------ Data for the task ------

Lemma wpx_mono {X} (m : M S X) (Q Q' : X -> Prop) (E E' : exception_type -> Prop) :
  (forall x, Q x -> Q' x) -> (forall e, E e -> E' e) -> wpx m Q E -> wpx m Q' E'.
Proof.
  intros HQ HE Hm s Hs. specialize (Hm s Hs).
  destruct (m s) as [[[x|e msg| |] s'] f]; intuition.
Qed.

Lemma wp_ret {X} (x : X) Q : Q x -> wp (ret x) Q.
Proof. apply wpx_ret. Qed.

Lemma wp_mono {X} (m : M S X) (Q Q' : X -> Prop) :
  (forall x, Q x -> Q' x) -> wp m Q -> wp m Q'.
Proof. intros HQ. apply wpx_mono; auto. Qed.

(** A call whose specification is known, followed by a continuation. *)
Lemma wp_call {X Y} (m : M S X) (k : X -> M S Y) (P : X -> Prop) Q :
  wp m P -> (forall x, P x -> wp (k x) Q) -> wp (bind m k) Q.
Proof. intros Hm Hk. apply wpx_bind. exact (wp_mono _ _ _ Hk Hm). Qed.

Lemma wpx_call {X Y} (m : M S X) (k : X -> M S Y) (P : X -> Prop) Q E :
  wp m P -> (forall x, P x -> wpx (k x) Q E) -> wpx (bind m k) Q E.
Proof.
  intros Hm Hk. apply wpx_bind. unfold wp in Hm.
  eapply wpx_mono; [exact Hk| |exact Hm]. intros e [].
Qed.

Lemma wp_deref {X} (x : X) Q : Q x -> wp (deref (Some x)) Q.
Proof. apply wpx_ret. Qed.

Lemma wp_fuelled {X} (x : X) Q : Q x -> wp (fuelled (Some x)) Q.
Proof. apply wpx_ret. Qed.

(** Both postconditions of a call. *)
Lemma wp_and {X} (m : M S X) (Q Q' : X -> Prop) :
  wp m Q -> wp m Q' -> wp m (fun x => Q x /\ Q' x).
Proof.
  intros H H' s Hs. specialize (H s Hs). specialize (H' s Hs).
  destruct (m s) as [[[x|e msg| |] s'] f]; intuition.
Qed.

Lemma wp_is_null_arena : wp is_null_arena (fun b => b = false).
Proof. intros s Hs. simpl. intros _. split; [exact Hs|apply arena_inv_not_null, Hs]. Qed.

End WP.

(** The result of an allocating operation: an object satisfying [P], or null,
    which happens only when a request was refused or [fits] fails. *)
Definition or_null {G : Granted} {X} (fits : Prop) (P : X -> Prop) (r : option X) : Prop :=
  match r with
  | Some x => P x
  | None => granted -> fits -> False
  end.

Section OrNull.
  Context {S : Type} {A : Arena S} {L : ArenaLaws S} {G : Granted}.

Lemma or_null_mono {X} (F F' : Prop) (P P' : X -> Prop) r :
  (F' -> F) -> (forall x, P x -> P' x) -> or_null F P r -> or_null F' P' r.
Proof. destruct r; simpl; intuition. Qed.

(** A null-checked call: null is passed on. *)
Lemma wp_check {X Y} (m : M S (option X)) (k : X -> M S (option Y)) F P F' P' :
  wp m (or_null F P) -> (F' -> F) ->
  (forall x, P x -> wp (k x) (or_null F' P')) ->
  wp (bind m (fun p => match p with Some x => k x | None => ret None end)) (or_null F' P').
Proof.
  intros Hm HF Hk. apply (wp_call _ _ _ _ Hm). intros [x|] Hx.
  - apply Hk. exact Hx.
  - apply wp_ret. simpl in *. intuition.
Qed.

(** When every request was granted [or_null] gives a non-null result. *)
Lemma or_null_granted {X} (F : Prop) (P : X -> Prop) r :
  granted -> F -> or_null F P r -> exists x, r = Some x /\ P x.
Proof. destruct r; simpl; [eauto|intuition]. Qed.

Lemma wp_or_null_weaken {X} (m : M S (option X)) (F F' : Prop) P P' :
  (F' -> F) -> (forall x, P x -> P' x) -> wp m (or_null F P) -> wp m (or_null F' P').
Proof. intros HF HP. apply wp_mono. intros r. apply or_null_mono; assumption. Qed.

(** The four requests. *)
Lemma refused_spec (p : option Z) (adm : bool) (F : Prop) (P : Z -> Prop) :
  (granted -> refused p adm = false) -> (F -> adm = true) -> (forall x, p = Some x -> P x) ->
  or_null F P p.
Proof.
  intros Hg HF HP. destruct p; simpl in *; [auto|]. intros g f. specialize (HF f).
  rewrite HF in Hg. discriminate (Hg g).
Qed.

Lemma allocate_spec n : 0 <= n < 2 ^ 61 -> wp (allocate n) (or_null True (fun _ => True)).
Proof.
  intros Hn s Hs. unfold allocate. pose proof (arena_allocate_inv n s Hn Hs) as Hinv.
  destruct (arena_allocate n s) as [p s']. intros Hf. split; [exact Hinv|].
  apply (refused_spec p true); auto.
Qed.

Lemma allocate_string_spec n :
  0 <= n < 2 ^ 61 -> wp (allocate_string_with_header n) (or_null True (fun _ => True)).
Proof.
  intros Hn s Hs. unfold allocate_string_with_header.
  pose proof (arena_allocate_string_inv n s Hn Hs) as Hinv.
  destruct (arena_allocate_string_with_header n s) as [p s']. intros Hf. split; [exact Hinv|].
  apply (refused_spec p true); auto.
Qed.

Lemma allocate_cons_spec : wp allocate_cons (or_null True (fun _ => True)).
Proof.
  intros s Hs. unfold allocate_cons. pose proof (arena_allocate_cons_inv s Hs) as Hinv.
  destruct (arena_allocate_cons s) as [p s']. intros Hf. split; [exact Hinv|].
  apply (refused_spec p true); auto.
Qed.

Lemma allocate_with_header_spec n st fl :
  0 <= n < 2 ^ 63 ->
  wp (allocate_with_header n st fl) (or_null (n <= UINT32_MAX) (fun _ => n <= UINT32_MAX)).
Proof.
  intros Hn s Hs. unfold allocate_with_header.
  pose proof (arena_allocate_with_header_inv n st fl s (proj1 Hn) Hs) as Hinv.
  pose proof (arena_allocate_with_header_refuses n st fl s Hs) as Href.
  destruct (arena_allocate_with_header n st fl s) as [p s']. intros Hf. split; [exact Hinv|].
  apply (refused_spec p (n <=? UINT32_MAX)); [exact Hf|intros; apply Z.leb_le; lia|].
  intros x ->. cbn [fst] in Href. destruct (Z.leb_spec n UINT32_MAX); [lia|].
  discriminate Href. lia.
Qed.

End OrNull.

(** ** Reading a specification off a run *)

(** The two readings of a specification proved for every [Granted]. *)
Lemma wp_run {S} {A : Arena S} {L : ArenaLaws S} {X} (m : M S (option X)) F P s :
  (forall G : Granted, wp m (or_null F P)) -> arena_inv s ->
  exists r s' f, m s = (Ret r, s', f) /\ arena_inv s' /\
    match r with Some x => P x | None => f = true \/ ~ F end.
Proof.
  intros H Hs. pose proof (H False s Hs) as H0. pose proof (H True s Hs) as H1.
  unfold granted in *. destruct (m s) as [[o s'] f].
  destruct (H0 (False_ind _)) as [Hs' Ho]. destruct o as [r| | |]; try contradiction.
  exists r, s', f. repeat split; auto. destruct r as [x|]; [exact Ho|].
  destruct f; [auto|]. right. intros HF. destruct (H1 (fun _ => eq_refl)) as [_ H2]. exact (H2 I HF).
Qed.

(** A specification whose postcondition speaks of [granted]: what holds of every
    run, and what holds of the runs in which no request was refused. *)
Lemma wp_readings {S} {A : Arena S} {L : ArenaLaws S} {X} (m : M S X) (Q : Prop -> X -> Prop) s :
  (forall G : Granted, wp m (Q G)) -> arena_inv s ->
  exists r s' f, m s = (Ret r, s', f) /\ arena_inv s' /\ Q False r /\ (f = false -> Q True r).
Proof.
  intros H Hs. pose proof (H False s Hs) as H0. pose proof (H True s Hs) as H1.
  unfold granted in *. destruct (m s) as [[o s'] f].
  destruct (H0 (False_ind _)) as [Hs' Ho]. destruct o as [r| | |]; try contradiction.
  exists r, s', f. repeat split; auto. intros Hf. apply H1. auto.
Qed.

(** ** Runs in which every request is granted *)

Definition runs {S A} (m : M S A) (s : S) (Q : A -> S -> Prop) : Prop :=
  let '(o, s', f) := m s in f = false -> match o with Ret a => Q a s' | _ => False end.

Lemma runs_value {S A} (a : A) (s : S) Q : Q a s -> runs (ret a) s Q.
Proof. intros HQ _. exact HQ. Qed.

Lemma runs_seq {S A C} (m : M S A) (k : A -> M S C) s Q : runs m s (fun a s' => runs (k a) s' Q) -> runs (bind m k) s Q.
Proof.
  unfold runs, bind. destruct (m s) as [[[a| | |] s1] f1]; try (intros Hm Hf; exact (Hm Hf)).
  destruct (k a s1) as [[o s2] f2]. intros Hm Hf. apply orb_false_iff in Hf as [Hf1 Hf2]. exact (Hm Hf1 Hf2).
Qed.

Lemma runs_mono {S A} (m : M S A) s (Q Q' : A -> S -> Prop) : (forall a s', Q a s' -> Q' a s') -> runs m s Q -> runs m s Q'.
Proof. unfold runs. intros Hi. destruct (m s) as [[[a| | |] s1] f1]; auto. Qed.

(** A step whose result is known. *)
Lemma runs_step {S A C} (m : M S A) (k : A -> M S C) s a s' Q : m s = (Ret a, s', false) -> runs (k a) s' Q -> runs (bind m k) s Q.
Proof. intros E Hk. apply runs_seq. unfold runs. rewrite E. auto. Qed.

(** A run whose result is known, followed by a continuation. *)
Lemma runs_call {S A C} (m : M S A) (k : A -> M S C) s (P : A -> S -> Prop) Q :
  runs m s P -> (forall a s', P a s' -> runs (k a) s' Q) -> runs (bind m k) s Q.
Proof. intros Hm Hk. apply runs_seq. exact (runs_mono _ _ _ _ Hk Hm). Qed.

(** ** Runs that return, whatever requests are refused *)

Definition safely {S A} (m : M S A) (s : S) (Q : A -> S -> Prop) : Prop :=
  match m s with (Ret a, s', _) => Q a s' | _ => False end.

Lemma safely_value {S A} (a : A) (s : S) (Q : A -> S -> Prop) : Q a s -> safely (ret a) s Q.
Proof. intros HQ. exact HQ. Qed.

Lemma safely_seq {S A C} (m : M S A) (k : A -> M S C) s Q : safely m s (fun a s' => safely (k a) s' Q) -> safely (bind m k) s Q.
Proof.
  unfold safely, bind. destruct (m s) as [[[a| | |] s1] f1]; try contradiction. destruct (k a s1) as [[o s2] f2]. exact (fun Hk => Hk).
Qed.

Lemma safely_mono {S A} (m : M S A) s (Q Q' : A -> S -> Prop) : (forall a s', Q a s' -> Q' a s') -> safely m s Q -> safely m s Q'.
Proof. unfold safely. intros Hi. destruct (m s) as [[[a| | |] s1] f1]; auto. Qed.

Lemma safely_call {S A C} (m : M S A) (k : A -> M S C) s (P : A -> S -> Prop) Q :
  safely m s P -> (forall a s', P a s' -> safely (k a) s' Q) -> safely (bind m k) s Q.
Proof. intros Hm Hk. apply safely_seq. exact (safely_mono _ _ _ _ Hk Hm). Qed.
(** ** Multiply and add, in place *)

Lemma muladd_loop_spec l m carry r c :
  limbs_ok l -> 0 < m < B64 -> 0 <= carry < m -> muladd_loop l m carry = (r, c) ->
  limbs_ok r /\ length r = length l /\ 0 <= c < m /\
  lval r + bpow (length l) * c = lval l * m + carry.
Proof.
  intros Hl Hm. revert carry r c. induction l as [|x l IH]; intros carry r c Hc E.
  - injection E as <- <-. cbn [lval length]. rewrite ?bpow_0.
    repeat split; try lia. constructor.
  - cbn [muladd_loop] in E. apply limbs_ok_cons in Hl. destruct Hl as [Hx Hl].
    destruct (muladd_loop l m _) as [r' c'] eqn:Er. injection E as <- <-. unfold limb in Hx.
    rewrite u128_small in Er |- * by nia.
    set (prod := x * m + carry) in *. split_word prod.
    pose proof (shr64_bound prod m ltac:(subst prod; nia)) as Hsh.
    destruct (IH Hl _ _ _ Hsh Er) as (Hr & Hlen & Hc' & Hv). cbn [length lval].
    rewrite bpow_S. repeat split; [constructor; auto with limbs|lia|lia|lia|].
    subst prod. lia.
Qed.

------

## [Directions for this task]
From the entries above, select each line containing the string "result".

## [Task solution]
(** The result of an allocating operation: an object satisfying [P], or null,
(** When every request was granted [or_null] gives a non-null result. *)
(** A step whose result is known. *)
(** A run whose result is known, followed by a continuation. *)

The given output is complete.